── RECORD SET
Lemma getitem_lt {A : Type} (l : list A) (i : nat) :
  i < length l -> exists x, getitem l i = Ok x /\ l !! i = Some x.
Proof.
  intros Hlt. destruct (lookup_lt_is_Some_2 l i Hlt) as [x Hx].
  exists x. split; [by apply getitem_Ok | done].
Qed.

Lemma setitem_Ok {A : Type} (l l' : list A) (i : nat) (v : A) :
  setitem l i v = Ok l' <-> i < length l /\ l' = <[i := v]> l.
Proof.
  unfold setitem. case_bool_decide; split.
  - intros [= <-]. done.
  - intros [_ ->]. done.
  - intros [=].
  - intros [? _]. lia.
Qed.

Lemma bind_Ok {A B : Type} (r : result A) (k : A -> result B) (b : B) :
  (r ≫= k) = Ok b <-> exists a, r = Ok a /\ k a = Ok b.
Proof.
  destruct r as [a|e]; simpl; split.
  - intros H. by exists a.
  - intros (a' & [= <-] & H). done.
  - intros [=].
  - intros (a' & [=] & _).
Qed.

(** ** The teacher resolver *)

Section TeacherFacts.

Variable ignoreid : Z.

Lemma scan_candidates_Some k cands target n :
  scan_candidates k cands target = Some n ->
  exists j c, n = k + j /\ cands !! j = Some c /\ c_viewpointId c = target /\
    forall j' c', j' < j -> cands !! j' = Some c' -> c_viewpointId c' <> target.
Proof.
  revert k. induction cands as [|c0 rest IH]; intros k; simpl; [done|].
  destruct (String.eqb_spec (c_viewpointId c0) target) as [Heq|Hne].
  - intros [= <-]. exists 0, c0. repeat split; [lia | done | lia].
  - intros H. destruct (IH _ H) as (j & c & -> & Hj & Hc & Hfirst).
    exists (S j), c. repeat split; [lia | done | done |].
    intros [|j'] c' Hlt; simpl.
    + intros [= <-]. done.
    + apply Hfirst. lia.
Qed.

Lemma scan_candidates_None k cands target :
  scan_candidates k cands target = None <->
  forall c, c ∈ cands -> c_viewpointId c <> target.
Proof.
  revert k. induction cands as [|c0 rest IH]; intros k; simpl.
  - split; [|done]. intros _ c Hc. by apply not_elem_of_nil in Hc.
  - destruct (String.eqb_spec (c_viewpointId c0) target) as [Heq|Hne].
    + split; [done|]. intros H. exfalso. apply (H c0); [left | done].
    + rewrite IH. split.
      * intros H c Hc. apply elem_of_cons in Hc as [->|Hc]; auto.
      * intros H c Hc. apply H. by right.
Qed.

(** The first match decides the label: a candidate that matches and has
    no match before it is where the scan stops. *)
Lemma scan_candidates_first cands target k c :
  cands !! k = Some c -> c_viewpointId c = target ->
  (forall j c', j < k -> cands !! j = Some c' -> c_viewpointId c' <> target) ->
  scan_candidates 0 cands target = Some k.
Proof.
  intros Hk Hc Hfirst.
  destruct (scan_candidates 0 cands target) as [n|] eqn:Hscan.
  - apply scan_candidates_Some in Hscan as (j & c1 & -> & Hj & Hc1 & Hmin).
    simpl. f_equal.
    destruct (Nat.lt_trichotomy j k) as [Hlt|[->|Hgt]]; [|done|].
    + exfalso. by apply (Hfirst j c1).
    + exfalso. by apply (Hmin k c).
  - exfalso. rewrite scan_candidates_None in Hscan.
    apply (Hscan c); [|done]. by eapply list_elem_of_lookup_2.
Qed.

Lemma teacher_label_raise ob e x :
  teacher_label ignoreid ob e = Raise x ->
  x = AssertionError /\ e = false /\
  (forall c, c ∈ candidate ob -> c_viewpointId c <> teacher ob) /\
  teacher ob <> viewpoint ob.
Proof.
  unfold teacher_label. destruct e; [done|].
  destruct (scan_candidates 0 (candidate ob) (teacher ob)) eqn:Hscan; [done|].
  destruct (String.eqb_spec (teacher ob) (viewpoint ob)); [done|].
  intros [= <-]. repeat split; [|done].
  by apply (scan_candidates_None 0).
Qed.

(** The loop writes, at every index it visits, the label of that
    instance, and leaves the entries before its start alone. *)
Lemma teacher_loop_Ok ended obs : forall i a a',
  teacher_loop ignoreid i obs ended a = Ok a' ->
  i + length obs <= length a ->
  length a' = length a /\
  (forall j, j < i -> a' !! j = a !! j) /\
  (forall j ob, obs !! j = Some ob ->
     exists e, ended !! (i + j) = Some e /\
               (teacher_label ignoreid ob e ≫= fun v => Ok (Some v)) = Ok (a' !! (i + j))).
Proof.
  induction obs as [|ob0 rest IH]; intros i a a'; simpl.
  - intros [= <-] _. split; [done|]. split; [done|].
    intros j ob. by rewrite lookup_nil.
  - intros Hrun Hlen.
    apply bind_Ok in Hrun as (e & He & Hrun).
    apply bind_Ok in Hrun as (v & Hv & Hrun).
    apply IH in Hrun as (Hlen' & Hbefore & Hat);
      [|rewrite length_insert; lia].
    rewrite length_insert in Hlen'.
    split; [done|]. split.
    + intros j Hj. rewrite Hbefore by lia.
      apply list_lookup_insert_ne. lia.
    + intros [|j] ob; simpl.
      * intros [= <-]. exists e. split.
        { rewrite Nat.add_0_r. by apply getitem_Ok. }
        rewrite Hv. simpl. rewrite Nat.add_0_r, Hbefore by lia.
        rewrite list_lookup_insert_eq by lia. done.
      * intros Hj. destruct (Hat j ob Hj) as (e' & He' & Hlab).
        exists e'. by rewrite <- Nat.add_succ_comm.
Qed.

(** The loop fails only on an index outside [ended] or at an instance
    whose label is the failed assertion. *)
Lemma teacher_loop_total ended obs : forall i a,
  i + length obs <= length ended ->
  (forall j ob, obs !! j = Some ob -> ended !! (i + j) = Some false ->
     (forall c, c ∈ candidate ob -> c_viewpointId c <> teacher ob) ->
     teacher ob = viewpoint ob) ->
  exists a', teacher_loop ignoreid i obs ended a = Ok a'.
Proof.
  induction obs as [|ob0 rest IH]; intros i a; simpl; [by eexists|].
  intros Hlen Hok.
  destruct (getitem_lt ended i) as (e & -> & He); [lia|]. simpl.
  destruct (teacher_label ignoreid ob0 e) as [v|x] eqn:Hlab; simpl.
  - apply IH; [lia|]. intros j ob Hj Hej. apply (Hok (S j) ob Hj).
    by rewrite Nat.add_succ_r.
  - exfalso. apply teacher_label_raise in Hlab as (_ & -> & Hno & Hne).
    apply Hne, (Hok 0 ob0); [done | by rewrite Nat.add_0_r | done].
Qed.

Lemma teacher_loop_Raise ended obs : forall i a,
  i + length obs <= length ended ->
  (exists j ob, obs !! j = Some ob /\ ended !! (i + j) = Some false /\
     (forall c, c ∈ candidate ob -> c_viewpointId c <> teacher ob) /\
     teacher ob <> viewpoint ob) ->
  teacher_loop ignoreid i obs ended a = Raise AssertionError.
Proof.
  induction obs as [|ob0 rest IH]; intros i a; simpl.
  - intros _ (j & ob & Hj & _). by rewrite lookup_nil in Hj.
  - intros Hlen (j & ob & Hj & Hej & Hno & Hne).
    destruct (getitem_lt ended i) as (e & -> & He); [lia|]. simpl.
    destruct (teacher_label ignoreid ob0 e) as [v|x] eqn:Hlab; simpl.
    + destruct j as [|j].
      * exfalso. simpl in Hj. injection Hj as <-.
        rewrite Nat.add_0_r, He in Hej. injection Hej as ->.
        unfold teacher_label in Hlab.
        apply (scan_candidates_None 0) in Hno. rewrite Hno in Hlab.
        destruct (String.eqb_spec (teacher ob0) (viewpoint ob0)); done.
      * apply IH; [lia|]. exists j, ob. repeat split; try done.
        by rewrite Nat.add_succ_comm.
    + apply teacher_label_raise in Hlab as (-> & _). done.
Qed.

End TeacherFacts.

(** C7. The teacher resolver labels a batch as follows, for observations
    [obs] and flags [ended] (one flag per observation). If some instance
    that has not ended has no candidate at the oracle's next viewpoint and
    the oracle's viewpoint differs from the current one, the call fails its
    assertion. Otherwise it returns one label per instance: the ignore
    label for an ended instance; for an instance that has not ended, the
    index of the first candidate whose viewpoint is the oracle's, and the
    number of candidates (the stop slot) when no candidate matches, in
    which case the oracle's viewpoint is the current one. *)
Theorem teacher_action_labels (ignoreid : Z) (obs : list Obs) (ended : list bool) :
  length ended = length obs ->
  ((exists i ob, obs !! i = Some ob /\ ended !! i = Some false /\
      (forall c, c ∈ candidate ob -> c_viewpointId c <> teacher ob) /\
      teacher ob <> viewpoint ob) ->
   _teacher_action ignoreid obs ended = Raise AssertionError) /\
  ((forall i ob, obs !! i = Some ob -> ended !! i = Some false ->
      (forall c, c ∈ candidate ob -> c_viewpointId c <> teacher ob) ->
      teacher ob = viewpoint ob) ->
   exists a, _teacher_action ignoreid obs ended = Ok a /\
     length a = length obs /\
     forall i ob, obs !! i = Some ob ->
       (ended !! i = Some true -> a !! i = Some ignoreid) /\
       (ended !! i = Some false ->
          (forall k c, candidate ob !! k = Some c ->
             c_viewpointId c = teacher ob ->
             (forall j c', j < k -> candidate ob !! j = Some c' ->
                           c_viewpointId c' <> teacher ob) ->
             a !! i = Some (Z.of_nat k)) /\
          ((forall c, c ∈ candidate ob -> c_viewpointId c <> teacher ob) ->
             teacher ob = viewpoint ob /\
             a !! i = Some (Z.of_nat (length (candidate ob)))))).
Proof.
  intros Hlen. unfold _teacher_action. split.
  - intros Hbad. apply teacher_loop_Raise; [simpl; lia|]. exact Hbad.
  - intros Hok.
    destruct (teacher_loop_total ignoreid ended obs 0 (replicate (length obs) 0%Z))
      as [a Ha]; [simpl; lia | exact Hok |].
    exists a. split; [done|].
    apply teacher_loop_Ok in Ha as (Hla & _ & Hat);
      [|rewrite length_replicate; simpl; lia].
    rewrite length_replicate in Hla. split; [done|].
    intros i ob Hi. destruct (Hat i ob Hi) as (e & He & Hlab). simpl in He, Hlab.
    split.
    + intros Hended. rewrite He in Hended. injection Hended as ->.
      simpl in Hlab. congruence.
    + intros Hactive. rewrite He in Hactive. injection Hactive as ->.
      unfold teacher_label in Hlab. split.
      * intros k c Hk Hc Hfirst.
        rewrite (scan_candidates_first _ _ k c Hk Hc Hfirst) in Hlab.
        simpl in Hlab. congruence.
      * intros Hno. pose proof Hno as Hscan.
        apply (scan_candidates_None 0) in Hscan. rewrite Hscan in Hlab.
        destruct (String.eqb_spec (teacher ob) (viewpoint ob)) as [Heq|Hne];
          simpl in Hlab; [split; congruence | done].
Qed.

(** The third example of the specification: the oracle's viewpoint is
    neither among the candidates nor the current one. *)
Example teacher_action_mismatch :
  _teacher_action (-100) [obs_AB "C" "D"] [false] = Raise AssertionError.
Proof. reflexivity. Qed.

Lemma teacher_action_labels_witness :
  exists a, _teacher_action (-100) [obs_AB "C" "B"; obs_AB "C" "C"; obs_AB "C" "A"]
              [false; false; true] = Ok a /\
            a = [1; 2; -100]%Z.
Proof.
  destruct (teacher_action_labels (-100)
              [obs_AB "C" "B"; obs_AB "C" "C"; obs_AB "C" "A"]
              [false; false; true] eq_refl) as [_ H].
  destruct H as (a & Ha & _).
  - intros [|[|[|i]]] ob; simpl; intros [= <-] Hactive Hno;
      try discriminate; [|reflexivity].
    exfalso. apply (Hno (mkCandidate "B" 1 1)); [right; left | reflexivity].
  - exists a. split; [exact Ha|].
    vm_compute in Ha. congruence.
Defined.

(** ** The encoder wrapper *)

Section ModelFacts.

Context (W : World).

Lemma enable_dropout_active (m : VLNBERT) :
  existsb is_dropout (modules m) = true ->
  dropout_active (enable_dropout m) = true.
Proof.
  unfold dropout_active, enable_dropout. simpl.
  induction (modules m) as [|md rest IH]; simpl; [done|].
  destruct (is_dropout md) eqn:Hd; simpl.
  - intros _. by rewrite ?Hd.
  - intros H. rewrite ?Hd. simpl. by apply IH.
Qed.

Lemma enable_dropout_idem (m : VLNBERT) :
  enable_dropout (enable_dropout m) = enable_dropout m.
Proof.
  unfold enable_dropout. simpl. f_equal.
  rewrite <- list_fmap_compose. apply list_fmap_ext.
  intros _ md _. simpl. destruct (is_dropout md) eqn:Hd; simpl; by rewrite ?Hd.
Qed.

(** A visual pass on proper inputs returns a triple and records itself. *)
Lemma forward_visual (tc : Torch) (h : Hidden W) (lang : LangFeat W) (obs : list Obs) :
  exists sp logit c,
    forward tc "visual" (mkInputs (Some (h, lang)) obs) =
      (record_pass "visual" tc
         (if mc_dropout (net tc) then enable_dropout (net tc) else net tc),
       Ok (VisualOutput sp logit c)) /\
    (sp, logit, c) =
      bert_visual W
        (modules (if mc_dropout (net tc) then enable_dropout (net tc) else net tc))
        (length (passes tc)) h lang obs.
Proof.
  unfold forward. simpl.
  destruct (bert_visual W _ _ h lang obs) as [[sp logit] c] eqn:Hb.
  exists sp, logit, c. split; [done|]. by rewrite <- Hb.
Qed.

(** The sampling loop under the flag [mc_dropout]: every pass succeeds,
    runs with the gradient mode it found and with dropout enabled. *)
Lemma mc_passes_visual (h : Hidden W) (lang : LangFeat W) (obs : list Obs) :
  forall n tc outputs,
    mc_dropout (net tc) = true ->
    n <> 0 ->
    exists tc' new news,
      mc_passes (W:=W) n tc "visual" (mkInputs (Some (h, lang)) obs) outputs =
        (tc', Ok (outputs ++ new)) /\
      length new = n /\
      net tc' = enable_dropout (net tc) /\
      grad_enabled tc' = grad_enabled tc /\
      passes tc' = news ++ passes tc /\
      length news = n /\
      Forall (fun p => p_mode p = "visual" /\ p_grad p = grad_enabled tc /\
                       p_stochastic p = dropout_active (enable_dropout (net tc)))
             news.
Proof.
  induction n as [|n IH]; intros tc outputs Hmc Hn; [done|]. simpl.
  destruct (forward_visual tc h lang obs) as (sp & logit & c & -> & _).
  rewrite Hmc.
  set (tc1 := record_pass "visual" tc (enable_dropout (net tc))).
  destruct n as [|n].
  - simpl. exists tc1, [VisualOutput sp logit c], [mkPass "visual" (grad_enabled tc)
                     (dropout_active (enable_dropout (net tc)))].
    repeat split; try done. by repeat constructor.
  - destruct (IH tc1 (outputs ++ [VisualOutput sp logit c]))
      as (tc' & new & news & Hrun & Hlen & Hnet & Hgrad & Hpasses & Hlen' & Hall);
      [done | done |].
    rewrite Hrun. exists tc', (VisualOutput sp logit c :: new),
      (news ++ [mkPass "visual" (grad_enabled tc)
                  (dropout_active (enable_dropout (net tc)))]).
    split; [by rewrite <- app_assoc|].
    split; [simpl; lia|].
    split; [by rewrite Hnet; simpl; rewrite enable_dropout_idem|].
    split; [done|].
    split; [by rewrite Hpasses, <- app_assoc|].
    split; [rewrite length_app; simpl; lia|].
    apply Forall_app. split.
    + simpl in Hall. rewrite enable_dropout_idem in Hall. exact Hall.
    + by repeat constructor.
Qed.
────
_TASK REQUIREMENTS_: In the listing above, transcribe exactly everything from the line containing "(ended !! i = Some false ->" down to the line containing "as [a Ha]; [simpl; lia | exact Hok |].", including both and nothing more.

_RESPONSE AREA_:
       (ended !! i = Some false ->
          (forall k c, candidate ob !! k = Some c ->
             c_viewpointId c = teacher ob ->
             (forall j c', j < k -> candidate ob !! j = Some c' ->
                           c_viewpointId c' <> teacher ob) ->
             a !! i = Some (Z.of_nat k)) /\
          ((forall c, c ∈ candidate ob -> c_viewpointId c <> teacher ob) ->
             teacher ob = viewpoint ob /\
             a !! i = Some (Z.of_nat (length (candidate ob)))))).
Proof.
  intros Hlen. unfold _teacher_action. split.
  - intros Hbad. apply teacher_loop_Raise; [simpl; lia|]. exact Hbad.
  - intros Hok.
    destruct (teacher_loop_total ignoreid ended obs 0 (replicate (length obs) 0%Z))
      as [a Ha]; [simpl; lia | exact Hok |].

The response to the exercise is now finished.